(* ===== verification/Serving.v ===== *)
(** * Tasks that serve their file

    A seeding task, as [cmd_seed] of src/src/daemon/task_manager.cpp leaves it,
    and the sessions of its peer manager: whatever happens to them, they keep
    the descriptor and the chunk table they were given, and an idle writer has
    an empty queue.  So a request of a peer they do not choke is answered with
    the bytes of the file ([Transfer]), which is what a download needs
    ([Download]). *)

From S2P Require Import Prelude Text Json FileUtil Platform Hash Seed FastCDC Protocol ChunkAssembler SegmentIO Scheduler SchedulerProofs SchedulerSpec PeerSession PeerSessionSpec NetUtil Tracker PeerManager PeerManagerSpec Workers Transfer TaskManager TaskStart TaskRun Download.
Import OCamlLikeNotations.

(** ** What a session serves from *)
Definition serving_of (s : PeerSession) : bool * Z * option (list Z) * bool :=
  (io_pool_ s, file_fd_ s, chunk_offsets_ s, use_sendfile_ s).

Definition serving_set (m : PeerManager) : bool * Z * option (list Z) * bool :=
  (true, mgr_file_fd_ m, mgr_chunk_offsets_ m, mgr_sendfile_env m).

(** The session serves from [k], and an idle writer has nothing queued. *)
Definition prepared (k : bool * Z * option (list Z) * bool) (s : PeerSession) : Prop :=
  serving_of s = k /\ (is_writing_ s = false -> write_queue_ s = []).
────────────────────────────────────────
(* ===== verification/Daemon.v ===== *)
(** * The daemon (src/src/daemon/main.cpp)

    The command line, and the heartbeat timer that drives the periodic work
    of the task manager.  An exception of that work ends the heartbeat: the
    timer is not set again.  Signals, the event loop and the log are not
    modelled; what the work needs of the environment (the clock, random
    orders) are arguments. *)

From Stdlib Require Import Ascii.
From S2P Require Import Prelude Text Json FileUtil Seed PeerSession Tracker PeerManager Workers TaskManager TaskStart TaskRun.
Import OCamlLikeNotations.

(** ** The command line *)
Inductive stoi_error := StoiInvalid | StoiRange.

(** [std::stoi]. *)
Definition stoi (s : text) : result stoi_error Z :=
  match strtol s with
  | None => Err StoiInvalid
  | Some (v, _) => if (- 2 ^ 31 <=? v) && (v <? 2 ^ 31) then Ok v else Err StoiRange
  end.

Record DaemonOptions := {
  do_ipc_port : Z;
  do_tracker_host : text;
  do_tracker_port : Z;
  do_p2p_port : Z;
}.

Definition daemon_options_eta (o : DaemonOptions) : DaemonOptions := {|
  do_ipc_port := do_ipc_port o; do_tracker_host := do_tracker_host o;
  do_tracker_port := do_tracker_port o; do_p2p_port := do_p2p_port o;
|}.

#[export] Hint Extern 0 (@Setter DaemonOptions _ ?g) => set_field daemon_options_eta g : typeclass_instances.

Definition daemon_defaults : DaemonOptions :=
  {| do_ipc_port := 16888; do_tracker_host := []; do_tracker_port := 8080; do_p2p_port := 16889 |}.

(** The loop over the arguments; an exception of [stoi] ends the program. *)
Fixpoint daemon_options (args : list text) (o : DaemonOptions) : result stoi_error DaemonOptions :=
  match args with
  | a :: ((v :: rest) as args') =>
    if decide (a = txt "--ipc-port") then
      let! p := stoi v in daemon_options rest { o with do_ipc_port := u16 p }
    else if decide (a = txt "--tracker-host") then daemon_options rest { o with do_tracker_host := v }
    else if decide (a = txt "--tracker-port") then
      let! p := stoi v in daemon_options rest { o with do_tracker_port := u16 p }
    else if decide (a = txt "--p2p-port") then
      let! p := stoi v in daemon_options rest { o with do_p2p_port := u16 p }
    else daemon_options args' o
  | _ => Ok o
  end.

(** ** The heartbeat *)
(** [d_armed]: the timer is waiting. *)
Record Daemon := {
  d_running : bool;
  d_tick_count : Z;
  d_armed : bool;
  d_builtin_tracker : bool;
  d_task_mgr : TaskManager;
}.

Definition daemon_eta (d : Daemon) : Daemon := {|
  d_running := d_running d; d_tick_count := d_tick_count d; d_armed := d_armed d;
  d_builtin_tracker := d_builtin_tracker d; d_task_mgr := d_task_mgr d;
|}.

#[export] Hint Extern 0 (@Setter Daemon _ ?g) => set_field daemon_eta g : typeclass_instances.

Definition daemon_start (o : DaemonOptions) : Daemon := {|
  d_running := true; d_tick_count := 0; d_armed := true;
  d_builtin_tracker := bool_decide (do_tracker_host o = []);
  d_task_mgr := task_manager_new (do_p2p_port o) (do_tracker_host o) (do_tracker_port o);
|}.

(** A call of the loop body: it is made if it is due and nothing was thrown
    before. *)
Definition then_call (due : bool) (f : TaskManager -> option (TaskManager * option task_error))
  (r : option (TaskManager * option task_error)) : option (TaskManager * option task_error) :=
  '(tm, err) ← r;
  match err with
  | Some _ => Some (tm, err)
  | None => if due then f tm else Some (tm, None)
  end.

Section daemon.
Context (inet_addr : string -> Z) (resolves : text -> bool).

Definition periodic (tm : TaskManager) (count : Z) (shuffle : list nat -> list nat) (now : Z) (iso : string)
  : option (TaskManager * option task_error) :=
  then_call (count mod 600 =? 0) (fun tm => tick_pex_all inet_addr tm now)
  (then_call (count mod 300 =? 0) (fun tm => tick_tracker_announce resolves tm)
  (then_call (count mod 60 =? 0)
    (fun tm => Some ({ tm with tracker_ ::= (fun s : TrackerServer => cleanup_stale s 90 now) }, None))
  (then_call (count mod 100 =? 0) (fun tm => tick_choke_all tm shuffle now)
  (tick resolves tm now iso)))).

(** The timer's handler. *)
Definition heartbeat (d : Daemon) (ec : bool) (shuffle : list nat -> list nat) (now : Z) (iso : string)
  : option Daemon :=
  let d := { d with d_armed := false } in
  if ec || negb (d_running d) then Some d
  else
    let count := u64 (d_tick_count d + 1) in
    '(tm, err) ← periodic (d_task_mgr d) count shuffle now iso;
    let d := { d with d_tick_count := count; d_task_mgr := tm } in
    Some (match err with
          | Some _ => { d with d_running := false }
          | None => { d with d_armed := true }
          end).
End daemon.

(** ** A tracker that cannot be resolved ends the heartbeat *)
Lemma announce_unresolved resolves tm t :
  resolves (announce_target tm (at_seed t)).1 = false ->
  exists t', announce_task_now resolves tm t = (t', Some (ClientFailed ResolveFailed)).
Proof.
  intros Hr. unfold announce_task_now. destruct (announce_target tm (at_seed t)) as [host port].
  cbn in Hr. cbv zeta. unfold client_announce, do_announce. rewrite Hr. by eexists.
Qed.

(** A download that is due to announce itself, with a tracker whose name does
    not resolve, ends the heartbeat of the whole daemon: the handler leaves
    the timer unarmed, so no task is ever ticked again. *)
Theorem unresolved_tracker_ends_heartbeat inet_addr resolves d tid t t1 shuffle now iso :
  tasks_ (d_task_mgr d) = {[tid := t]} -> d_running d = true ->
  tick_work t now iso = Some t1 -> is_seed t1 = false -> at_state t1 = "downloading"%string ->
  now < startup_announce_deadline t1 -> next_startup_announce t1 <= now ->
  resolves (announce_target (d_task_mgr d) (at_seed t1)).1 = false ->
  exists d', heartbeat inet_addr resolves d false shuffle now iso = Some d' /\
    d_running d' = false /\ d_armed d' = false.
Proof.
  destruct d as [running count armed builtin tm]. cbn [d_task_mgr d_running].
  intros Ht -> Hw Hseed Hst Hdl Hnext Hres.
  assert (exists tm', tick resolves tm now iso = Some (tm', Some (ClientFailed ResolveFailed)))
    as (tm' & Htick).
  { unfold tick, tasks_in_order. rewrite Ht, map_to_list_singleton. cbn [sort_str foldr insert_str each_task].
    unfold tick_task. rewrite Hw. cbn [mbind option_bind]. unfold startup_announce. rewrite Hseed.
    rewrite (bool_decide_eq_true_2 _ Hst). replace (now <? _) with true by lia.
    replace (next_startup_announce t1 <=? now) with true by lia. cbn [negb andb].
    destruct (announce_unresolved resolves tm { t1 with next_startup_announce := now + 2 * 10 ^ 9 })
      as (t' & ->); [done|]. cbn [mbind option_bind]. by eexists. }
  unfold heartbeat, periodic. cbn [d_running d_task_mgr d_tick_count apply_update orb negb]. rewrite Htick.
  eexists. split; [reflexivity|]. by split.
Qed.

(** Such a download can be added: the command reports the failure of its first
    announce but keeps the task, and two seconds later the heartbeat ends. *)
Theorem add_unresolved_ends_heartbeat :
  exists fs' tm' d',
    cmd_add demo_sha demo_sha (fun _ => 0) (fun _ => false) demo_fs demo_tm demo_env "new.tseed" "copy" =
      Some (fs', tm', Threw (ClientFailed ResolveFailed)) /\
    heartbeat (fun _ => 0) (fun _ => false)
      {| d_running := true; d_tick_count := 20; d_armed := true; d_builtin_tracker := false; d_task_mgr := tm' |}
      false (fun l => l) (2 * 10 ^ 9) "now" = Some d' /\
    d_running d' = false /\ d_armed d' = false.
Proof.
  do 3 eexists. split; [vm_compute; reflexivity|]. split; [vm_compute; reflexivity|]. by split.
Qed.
────────────────────────────────────────
# [The problem]
Print the lines above from the one with "(* ===== verification/Serving.v ===== *)" through the one with "(true, mgr_file_fd_ m, mgr_chunk_offsets_", both included, exactly as written and nothing more.

# [Solution for this exercise]
(* ===== verification/Serving.v ===== *)
(** * Tasks that serve their file

    A seeding task, as [cmd_seed] of src/src/daemon/task_manager.cpp leaves it,
    and the sessions of its peer manager: whatever happens to them, they keep
    the descriptor and the chunk table they were given, and an idle writer has
    an empty queue.  So a request of a peer they do not choke is answered with
    the bytes of the file ([Transfer]), which is what a download needs
    ([Download]). *)

From S2P Require Import Prelude Text Json FileUtil Platform Hash Seed FastCDC Protocol ChunkAssembler SegmentIO Scheduler SchedulerProofs SchedulerSpec PeerSession PeerSessionSpec NetUtil Tracker PeerManager PeerManagerSpec Workers Transfer TaskManager TaskStart TaskRun Download.
Import OCamlLikeNotations.

(** ** What a session serves from *)
Definition serving_of (s : PeerSession) : bool * Z * option (list Z) * bool :=
  (io_pool_ s, file_fd_ s, chunk_offsets_ s, use_sendfile_ s).

Definition serving_set (m : PeerManager) : bool * Z * option (list Z) * bool :=
  (true, mgr_file_fd_ m, mgr_chunk_offsets_ m, mgr_sendfile_env m).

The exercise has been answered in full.